When Mims Jr. met Donaldson in the driveway to tell him about his son, he told the officer about an incident in 2011 in which his son called authorities for help and was hospitalized for 11 days for mental health treatment. Police took two guns from the home and never returned them.
Donaldson had been on the job less than 18 months and at the time of the shooting had not gone through Crisis Intervention Training that teaches officers to recognize signs of mental illness and how to de-escalate encounters, according to court filings and deposition testimony.
Whitlock, the officer on the scene who tased Mims, had worked for CMPD for more than 25 years when the shooting happened. He had been through crisis training but said it was his first experience dealing with someone who was armed and threatening suicide. Whitlock is now retired from the department.
Asked about the officers' readiness to deal with a mentally ill subject, Tufano, the department spokesman, said in December 2016 some mental health calls CMPD receives fall outside the scope of CIT training. That includes situations with armed suicide attempts, barricaded gunman and hostage situations, he said.
CMPD Chief Kerr Putney has publicly acknowledged his department's need to improve training in dealing with mentally ill people. In response, officials have introduced an eight-hour training course so more officers will have at least basic knowledge, Putney has said. CIT training is typically 40 hours — meaning officers would be unavailable for duty for a full work week — making it difficult to put all officers through the classes, officials have said.
The law gives officers broad discretion to decide when deadly force is necessary.
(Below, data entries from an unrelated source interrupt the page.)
Lemma quiet_tree tokens : quiet (command_tree fs tokens).
Proof.
  pose proof quiet_label. unfold command_tree, print_tree_usage.
  assert (forall n p r a b, quiet (print_tree_children tree_fuel fs n p r a b 0)).
  { intros. apply quiet_children; unfold tree_fuel, MAX_TREE_DEPTH, PATH_MAX; lia. }
  generalize dependent tree_fuel. intros. destruct tokens as [|t [|path rest]]; [quiet..|].
  pose proof (resolve_path_ends path). destruct (ext2_resolve_path fs path) as [[m|]|]; [quiet..|done].
Qed.

Lemma quiet_print_blocks k inode limited limit size b lines : quiet (print_blocks k fs inode limited limit size b lines).
Proof. revert b lines. induction k as [|k IH]; intros b lines; cbn [print_blocks]; cbv zeta; quiet. Qed.

Lemma quiet_print tokens : quiet (command_print fs tokens).
Proof.
  assert (forall p limited limit, quiet (print_path fs p limited limit)).
  { intros. unfold print_path, print_inode_data, print_file_usage. pose proof quiet_print_blocks. pose proof (resolve_path_ends p).
    destruct (ext2_resolve_path fs p) as [[n|]|]; [quiet | quiet | done]. }
  unfold command_print, print_file_usage. quiet.
Qed.

Lemma quiet_help tokens : quiet (command_help tokens).
Proof. unfold command_help, print_all_help, print_tree_help, print_print_help. quiet. Qed.

Lemma quiet_execute text : nonul text -> quiet (execute_command fs (text ++ [0])).
Proof.
  intros Ht. pose proof quiet_tree. pose proof quiet_print. pose proof quiet_help.
  unfold execute_command, print_all_help. pose proof (tokenize_ends text MAX_TOKENS Ht ltac:(done)). destruct (tokenize _ MAX_TOKENS); [quiet | quiet | quiet | done].
Qed.
End Quiet.

Lemma fgets_rest n l : let '(raw, rest, _) := fgets n l in l = raw ++ rest.
Proof.
  revert l. induction n as [|n IH]; intros [|c l]; cbn [fgets]; try done.
  destruct (c =? 10); [done|]. specialize (IH l). destruct (fgets n l) as [[raw rest] e]. by rewrite IH.
Qed.

Lemma skip_line_length l : (length (skip_line l) <= length l)%nat.
Proof. induction l as [|c l IH]; simpl; [done|]. destruct (c =? 10); lia. Qed.

Lemma nonul_upto l : nonul l -> nonul (upto_newline l).
Proof. induction 1 as [|c l Hc _ IH]; simpl; [constructor|]. destruct (c =? 10); by constructor. Qed.

Lemma prompt_loop_returns `{Host} fuel fs s :
  (length (input s) < fuel)%nat -> returns (prompt_loop fuel fs) s (fun _ _ => True).
Proof.
  revert s. induction fuel as [|fuel IH]; intros s Hf; [lia|]. cbn [prompt_loop]. unfold printf. do 2 step.
  pose proof (fgets_rest (Z.to_nat (COMMAND_MAX + 1)) (input s)) as Hr. cbn [input].
  destruct (fgets _ (input s)) as [[raw rest] eof]. apply (f_equal length) in Hr. rewrite length_app in Hr.
  unfold set_input. step. cbn [out err input visited directories files].
  destruct raw as [|c raw]; [by step|]. cbn [length] in Hr. cbv zeta. destruct (_ && _ && _).
  - step. unfold print_all_help, printf. step. apply IH. cbn [input]. pose proof (skip_line_length rest). lia.
  - apply returns_bind. eapply returns_mono; [apply quiet_execute, nonul_upto, cstr_nonul|]. cbn [input]. intros [] s' Hs'; [|by step].
    apply IH. rewrite Hs'. lia.
Qed.

(** C28: The program terminates on every image and every input, with exit
    status 0, or 1 when it cannot use the image.  Running out of fuel is a result
    of its own in every loop that has fuel, and never the result: the recursion of
    [tree] is cut off, every record of a directory block that is accepted moves
    the loop on, the tokenizer comes to the end of each line, and every round of
    the prompt consumes input. *)
Theorem ext2_main_terminates `{Host} argv file s :
  returns (ext2_main argv file) s (fun status s' => status = 0 \/ (status = 1 /\ out s' = out s /\ input s' = input s)).
Proof.
  assert (forall msg, returns (eprintf msg ;; mret 1) s (fun status s' => status = 0 \/ (status = 1 /\ out s' = out s /\ input s' = input s))) as Hu.
  { intros. unfold eprintf. repeat step. by right. }
  unfold ext2_main. destruct argv as [|a [|p [|? ?]]]; try apply Hu. apply returns_bind.
  eapply returns_mono; [apply silent_open|]. cbv beta. intros [fs|] s' [= Ho Hi]; [|step; by right].
  step. apply returns_bind. eapply returns_mono; [apply prompt_loop_returns; lia|]. intros _ s2 _. step. by left.
Qed.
Officers are authorized to use lethal force when they believe it is reasonable and necessary to stop someone who poses an imminent threat of death or serious injury to the officer or others.
Active or passive?
Tasers are supposed to provide police with an alternative to lethal force.
In an interview last year, CMPD Capt. Mike Campagna said the department has used the devices responsibly.
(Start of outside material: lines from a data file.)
Lemma step_table_ok s fk s' fk' : steps_to s fk s' fk' -> table_ok s fk -> table_ok s' fk'.
Proof.
  intros Hstep Ht. pose proof Ht as (Hl & Hn & Hp). destruct Hstep as
    [s fk c i r s' Hc Hf Hlt E | s fk c i j r s' Hc Hf E | s fk c i j ok s' Hc Hf E | s fk c i j s' Hc Hf E | s fk c i j n s' Hc Hf E
    | s fk c s' E | s fk c i a s' Hc Hf E | s fk a s' E | s fk c i s' Hc Hf E | s fk c i s' Hc Hf Hin E | s fk c i r s' Hc Hf E
    | s fk n r s' Hpos E | s fk c j s' Hlt Hc Hr E].
  - apply (returns_inv _ _ _ _ _ (alloc_slot_spec s)) in E. destruct r as [j|]; [|by destruct E as [-> _]].
    destruct E as (Hj & Hu & _ & ->). destruct (running_slot s fk c i Ht Hc) as (_ & _ & Ha).
    rewrite i32_small by lia. split; [by cbn [procs]; rewrite length_alter|]. cbn [nextpid initproc]. split; [lia|].
    eapply pinv_ext; [| | |apply (inv_alloc _ _ _ _ _ Hp i j Hf Ha Hu); lia].
    + intros k. unfold view, slot_of, fup. cbn [procs]. rewrite nth_alter.
      destruct (decide (k = j)); [by rewrite decide_True | by rewrite decide_False by tauto].
    + done.
    + done.
  - apply (returns_inv _ _ _ _ _ (alloc_stack_spec j s)) in E. destruct E as [-> ->].
    destruct (claimed_slot s fk i _ Ht Hf) as (Hj & _ & He & Hpar). cbn [child filled] in *.
    destruct (fst (kalloc (env s)) =? 0).
    + apply (table_ok_with s fk); [done | done|]. destruct (free_claimed s fk i j false Ht Hf) as [F1 F2].
      assert (core_of (set_state UNUSED (set_kstack (fst (kalloc (env s))) (slot_of s j))) = mkcore UNUSED (c_pid (view s j)) None (c_chan (view s j))) as ->
        by (unfold core_of; cbn; by rewrite Hpar).
      apply (inv_free _ _ _ _ _ Hp); [cbn; rewrite He; unfold alive; naive_solver | cbn; congruence | by right | done | done].
    + by apply table_ok_neutral.
  - destruct (claimed_slot s fk i _ Ht Hf) as (Hj & Hij & He & Hpar). cbn [child filled] in *.
    apply (returns_inv _ _ _ _ _ (fork_copy_spec i j s Hj Hij)) in E. destruct E as [-> ->].
    destruct (fst _ =? 0); cbn [negb].
    + apply (table_ok_with s fk); [done | done|]. destruct (free_claimed s fk i j false Ht Hf) as [F1 F2].
      set (d := fst _). assert (core_of (set_state UNUSED (set_kstack 0 (set_pgdir d (slot_of s j)))) = mkcore UNUSED (c_pid (view s j)) None (c_chan (view s j))) as ->
        by (unfold core_of; cbn; by rewrite Hpar).
      apply (inv_free _ _ _ _ _ Hp); [cbn; rewrite He; unfold alive; naive_solver | cbn; congruence | by right | done | done].
    + by apply table_ok_neutral.
  - destruct (claimed_slot s fk i _ Ht Hf) as (Hj & Hij & He & Hpar). cbn [child filled] in *.
    apply (returns_inv _ _ _ _ _ (fork_fill_spec i j s Hj Hij)) in E. subst s'.
    apply (table_ok_with s fk); [done | done|].
    assert (core_of (filled_child (slot_of s i) i (slot_of s j)) = mkcore EMBRYO (c_pid (view s j)) (Some i) (c_chan (view s j))) as ->
      by (unfold core_of; cbn; by rewrite He).
    by apply (inv_fill _ _ _ _ _ Hp i j false).
  - destruct (claimed_slot s fk i _ Ht Hf) as (Hj & Hij & He & Hpar). cbn [child filled] in *.
    apply (returns_inv _ _ _ _ _ (fork_publish_spec j s)) in E. destruct E as [_ ->].
    apply (table_ok_with s fk); [done | done|]. by apply (inv_publish _ _ _ _ _ Hp i j).
  - destruct (on_cpu s c) as [i|] eqn:Hc.
    2:{ unfold yield, myproc, on_cpu in *. unfold mbind, M_bind, gets in E. by rewrite Hc in E. }
    destruct (running_slot s fk c i Ht Hc) as (Hr & Hi & Ha).
    apply (returns_inv _ _ _ _ _ (yield_spec c i s Hc Hi)) in E. subst s'. apply table_off; try done. by left.
  - destruct (running_slot s fk c i Ht Hc) as (Hr & Hi & Ha).
    apply (returns_inv _ _ _ _ _ (sleep_spec c i (Chan a) s Hc Hi)) in E. subst s'. apply table_off; try done. by right.
  - apply (returns_inv _ _ _ _ _ (wakeup1_spec (Chan a) s)) in E. subst s'. by apply table_woken.
  - destruct (running_slot s fk c i Ht Hc) as (Hr & Hi & Ha). destruct (decide (i = initproc s)) as [->|Hin].
    { unfold exit_close, myproc, on_cpu in *. unfold mbind, M_bind, gets, get in E. rewrite Hc, Nat.eqb_refl in E. done. }
    apply (returns_inv _ _ _ _ _ (exit_close_spec c i s Hc Hi Hin)) in E. subst s'. by apply table_ok_neutral.
  - destruct (running_slot s fk c i Ht Hc) as (Hr & Hi & Ha).
    apply (returns_inv _ _ _ _ _ (exit_locked_spec c i s Hc Hi)) in E. subst s'. by apply table_exit.
  - destruct (running_slot s fk c i Ht Hc) as (Hr & Hi & Ha).
    apply (returns_inv _ _ _ _ _ (wait_round_spec c i s Hc Hi)) in E. destruct r as [n| |].
    + destruct E as (j & Hj & Hz & _ & _ & ->). by apply (table_reap s fk i).
    + by destruct E as [-> _].
    + destruct E as (-> & Hz & _ & _). apply table_off; try done; [by right|]. intros _ _ z Hpz Hsz.
      assert (existsb (zombie_child i) (procs s) = true); [|congruence]. apply (existsb_zombie s i z). unfold zombie_child.
      by rewrite !bool_decide_eq_true_2.
  - apply (returns_inv _ _ _ _ _ (kill_spec n s)) in E. destruct (find_slot _ (procs s) 0) as [j|].
    + destruct E as (_ & Hj & _ & ->). by apply table_kill.
    + by destruct E as (_ & -> & _).
  - assert (j < length (procs s))%nat as Hj by (apply slot_lt; congruence).
    pose proof (safe_eq _ _ _ _ _ (sched_run_safe c j s Hj) E) as Es. cbv beta in Es. subst s'. by apply table_run.
Qed.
"There is never just one option," Campagna said. "We haven't seen a trend of officers jumping to the Taser when it is not a viable option based on the circumstances. They are a great tool and a great way to get violent subjects under control with a minimal risk of injury."
In the Mims case, his family alleges that he did not threaten officers and grew increasingly agitated after he noticed that Whitlock had moved into position near the house, where he deployed the Taser.
CMPD rules allow officers to use Tasers to avoid injury to themselves or others when faced with "active aggression," considered a relatively restrictive policy.
But Mims' lawsuit says that Whitlock deployed his Taser when Mims had only shown "passive resistance," which requires officers to use a lower level of force.
Tufano said in 2016 that department policy allows officers to deploy Tasers when people have "immediate and reasonable means to commit suicide."
During an interview with investigators, Whitlock explained his use of the Taser: "He had already proven that he wasn't gonna drop it..in my mind, he obviously had some mental issues or something. I felt the need that if I didn't hit him with the Taser that.... he was gonna be standing there an indefinite amount of time and...and he might even actually cut himself."
A father's grief
Mims Jr. was interviewed by police in the hours after witnessing his son's shooting but before he knew his son had died, according to police reports.
He told them he assumed his son must have lunged at an officer during the confrontation.
"I know police don't shoot people... unless they have to," Mims Jr. said, according to a police report. "Listen, my father was a police officer. ...I was taught that they don't shoot people unless it's absolutely (necessary)."
But three years later, in a 2016 deposition hearing, Mims Jr. said after learning more about the case that he was too quick to give the officers the benefit of the doubt.